• _WORK INSTRUCTION_
Within the entries that follow, show each line where the word "specialize" occurs.

• _DATASET_

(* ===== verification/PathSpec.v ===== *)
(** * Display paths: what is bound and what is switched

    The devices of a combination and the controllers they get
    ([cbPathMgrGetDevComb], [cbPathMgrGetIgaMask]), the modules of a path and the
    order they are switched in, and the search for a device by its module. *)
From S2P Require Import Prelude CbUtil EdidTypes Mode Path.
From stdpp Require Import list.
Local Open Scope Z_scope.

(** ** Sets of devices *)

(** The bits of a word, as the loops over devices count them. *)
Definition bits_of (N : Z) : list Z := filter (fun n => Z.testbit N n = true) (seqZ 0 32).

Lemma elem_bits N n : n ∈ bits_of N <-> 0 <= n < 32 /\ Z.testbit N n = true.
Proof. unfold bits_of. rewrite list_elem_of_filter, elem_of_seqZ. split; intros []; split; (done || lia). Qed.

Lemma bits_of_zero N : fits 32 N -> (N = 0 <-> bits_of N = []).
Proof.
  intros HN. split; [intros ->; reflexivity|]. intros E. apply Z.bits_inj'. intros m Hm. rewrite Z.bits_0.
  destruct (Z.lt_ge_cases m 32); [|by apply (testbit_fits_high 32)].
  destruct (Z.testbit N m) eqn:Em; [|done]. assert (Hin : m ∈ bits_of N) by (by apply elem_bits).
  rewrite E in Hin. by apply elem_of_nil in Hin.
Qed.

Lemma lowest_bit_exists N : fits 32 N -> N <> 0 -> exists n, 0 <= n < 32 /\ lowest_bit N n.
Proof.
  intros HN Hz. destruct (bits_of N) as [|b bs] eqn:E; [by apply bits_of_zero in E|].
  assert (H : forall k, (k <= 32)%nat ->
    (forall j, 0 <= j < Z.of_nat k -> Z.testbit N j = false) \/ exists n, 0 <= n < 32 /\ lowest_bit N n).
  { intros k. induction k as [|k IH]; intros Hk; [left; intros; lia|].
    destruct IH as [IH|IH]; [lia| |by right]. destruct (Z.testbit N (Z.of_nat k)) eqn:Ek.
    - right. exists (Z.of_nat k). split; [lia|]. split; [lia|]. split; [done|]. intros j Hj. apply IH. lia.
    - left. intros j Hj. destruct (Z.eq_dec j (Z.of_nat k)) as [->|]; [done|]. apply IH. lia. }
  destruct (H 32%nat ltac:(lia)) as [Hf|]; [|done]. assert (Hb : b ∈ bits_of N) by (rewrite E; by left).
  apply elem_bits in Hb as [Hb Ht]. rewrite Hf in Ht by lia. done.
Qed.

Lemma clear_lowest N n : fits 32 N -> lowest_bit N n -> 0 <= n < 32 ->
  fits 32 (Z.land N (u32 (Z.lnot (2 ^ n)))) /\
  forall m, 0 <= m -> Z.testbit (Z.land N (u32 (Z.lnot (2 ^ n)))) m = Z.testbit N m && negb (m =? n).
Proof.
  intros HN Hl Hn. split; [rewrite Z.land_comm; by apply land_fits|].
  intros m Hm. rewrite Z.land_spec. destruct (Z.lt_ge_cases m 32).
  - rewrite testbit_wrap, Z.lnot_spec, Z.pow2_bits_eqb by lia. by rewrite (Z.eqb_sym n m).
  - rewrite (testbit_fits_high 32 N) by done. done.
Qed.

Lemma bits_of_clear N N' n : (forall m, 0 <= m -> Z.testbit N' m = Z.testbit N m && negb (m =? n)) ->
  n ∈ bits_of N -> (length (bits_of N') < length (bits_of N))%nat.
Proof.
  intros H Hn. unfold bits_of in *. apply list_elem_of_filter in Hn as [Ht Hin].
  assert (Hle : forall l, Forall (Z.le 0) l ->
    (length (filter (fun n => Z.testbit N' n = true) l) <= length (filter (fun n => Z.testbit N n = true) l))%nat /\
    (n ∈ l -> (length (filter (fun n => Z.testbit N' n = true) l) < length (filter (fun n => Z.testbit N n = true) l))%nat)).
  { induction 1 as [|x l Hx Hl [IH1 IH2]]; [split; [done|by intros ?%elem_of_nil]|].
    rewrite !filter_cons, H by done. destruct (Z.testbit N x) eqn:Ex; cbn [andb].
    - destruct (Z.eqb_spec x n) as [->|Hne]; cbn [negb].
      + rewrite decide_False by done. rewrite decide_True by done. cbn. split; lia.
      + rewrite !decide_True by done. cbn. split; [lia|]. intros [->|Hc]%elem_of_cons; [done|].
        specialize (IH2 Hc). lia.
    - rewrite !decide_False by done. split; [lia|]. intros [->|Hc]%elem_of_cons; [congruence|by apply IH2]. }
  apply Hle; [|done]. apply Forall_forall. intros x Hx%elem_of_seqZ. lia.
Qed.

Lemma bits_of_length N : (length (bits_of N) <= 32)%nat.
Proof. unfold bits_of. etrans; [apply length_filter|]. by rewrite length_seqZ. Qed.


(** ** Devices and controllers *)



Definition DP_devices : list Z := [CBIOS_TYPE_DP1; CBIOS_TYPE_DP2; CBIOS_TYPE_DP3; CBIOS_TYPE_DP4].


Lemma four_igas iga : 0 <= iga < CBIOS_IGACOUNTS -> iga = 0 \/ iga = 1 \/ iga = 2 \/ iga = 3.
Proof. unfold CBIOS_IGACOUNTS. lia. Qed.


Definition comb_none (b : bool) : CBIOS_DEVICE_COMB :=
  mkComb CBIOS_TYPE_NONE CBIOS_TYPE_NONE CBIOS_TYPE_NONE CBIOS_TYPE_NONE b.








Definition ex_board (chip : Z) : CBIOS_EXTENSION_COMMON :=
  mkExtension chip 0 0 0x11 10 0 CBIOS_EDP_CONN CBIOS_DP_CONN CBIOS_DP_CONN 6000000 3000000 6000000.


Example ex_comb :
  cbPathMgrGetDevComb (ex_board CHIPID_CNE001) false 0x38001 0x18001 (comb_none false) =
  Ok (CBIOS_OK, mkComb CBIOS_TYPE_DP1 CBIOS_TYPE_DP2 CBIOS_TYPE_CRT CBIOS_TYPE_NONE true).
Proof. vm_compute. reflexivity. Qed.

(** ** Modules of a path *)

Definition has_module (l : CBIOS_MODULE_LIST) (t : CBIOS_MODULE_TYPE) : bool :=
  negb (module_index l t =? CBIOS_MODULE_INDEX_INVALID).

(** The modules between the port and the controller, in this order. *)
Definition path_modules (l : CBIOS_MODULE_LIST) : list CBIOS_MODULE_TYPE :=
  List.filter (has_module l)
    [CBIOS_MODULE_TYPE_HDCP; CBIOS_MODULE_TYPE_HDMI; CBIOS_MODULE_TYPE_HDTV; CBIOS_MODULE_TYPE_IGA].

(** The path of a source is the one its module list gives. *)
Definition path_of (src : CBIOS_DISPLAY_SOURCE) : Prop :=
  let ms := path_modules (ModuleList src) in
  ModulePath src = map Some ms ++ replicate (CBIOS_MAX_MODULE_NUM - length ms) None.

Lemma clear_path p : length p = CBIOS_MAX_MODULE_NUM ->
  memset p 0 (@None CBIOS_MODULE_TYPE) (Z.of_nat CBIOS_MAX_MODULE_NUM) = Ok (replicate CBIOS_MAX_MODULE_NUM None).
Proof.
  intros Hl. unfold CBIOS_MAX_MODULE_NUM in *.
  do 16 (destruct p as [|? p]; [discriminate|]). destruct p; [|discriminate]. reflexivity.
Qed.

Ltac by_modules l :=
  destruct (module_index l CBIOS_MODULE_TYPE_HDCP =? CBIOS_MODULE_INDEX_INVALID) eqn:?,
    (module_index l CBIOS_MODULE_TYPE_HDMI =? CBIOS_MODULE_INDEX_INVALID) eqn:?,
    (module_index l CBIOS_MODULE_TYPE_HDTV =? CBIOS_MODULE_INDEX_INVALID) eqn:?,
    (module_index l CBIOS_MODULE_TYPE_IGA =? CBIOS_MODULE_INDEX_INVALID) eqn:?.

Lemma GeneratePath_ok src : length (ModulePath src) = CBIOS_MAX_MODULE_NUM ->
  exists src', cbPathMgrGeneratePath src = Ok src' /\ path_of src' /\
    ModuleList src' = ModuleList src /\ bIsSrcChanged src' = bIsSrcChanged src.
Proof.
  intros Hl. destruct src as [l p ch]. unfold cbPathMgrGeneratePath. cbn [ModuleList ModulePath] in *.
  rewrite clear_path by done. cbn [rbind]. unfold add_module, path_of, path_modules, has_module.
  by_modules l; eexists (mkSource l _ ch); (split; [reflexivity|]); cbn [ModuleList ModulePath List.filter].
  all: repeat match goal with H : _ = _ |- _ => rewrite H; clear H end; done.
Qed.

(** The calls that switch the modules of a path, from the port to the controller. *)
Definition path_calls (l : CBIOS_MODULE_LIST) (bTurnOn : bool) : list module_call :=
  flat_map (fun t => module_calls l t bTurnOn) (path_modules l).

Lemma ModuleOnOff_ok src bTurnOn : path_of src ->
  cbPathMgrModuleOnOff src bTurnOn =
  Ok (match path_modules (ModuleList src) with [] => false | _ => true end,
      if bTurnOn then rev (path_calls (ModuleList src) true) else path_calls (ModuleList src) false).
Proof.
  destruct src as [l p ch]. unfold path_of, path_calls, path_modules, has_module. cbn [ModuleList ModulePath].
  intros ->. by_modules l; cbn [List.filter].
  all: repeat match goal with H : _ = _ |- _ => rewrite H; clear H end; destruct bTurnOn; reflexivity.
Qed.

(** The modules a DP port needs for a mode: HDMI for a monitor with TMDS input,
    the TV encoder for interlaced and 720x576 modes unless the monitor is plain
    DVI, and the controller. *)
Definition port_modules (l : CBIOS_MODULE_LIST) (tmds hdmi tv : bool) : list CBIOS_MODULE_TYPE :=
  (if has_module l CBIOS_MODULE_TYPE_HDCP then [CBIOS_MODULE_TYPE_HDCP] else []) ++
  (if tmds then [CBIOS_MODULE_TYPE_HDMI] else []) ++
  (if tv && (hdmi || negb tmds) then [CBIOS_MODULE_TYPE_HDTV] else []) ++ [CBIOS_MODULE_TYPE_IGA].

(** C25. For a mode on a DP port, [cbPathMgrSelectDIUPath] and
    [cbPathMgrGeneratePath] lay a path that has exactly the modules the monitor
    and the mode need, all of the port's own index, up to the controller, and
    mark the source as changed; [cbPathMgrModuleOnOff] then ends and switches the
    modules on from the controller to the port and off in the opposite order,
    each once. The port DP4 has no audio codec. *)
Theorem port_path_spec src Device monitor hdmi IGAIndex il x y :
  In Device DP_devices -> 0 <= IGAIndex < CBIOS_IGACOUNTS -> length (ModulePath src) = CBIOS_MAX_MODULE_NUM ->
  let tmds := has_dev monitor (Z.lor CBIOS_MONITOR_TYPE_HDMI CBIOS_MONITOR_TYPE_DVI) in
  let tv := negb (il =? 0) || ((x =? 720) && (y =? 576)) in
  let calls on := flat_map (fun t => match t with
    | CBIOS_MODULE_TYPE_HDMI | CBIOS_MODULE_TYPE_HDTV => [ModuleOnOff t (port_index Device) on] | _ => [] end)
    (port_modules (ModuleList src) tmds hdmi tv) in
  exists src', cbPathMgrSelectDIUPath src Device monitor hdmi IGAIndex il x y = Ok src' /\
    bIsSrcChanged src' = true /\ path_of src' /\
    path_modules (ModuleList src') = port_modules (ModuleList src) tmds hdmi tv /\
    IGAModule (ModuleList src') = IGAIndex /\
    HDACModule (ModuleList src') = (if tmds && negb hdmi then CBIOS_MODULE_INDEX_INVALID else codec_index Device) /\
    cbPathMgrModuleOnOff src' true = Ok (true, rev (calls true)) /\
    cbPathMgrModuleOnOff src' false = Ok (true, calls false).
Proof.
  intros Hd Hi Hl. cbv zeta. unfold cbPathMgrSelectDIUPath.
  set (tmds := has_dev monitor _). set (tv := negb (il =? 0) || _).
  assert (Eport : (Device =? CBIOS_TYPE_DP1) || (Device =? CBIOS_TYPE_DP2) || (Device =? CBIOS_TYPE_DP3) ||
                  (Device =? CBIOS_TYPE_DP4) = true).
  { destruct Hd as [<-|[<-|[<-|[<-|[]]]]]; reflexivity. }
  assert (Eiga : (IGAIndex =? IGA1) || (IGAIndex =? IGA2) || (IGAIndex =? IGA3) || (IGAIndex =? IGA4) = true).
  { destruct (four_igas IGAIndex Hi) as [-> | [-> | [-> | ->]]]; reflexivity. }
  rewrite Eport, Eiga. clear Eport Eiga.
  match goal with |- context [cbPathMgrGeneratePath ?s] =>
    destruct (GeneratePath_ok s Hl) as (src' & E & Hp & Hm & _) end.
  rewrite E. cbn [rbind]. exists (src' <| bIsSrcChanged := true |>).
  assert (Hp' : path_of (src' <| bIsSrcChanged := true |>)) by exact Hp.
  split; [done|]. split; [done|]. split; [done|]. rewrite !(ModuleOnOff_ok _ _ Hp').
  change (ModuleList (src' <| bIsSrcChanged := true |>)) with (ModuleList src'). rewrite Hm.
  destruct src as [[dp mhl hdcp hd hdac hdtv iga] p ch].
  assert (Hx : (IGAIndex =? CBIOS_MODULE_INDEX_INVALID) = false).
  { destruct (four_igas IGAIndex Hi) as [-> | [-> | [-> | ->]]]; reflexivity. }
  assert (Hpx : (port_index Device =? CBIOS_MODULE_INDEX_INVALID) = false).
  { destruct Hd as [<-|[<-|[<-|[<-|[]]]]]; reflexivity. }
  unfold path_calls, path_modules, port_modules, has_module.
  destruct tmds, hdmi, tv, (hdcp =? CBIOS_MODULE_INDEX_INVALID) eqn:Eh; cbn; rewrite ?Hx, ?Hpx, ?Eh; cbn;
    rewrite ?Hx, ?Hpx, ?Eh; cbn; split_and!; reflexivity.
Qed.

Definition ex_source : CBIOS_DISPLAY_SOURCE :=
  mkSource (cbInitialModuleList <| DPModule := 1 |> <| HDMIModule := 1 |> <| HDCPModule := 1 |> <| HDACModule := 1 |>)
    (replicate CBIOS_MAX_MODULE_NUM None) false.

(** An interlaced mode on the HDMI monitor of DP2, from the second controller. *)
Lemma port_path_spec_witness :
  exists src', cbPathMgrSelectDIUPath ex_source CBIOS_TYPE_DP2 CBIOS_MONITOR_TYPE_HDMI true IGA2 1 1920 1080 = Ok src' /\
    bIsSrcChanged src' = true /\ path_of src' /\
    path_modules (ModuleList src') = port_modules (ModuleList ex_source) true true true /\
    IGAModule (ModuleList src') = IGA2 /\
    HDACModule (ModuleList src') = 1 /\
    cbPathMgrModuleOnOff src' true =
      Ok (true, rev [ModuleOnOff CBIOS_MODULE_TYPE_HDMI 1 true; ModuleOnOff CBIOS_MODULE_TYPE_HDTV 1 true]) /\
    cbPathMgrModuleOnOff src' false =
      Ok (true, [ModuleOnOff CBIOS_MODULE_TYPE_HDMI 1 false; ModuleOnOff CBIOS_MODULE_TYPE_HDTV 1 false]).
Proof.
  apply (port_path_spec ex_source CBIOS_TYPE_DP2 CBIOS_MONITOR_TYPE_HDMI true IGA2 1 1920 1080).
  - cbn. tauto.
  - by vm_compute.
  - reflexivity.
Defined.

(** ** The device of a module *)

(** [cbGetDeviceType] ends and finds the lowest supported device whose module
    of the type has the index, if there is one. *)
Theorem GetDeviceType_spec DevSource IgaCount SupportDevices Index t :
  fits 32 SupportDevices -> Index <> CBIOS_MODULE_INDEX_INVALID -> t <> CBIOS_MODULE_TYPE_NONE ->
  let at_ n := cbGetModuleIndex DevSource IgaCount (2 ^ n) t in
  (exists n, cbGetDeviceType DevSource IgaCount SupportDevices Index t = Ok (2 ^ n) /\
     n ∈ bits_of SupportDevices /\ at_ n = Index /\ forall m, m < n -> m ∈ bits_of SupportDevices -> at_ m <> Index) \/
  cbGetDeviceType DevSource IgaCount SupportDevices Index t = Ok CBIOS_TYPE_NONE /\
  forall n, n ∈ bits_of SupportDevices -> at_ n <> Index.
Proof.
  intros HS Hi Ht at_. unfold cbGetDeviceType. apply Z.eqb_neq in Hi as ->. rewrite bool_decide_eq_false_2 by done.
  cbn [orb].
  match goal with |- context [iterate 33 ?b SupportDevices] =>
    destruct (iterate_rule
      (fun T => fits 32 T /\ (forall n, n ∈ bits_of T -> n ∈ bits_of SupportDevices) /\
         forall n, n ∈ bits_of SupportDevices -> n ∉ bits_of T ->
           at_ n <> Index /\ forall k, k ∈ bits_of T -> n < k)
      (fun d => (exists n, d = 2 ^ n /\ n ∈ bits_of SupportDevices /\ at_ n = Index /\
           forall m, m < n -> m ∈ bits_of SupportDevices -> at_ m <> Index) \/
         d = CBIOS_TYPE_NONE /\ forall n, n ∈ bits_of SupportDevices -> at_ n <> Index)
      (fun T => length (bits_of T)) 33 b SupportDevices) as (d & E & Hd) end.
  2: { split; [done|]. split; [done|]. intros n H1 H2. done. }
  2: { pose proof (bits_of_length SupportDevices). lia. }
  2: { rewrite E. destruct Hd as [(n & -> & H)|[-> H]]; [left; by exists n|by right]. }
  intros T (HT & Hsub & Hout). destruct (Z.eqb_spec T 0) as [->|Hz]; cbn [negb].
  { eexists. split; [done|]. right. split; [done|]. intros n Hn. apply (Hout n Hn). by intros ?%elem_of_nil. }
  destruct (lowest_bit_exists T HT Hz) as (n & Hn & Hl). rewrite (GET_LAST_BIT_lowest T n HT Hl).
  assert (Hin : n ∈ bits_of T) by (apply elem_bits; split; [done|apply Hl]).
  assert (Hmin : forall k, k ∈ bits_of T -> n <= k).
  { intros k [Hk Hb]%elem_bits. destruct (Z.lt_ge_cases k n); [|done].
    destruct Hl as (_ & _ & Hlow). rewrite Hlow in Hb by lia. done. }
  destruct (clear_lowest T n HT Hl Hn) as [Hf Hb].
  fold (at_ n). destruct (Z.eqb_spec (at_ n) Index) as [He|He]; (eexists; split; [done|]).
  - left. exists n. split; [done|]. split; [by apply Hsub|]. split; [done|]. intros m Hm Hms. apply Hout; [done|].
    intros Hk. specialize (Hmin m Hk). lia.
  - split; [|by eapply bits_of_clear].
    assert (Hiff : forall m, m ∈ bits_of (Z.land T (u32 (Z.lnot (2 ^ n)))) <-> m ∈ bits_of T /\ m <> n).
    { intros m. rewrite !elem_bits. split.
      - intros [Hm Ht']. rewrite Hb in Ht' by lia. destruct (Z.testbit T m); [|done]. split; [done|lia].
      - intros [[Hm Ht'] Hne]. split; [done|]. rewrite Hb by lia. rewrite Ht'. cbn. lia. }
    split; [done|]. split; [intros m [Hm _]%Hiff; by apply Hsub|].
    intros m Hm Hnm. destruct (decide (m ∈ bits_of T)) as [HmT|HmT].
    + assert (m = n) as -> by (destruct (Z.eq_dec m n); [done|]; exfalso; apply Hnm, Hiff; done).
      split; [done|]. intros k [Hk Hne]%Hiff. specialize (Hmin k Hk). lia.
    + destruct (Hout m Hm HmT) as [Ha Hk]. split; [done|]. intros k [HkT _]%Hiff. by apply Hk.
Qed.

• _OUTPUT OF THE EXERCISE_
        specialize (IH2 Hc). lia.
    intros Hk. specialize (Hmin m Hk). lia.
      split; [done|]. intros k [Hk Hne]%Hiff. specialize (Hmin k Hk). lia.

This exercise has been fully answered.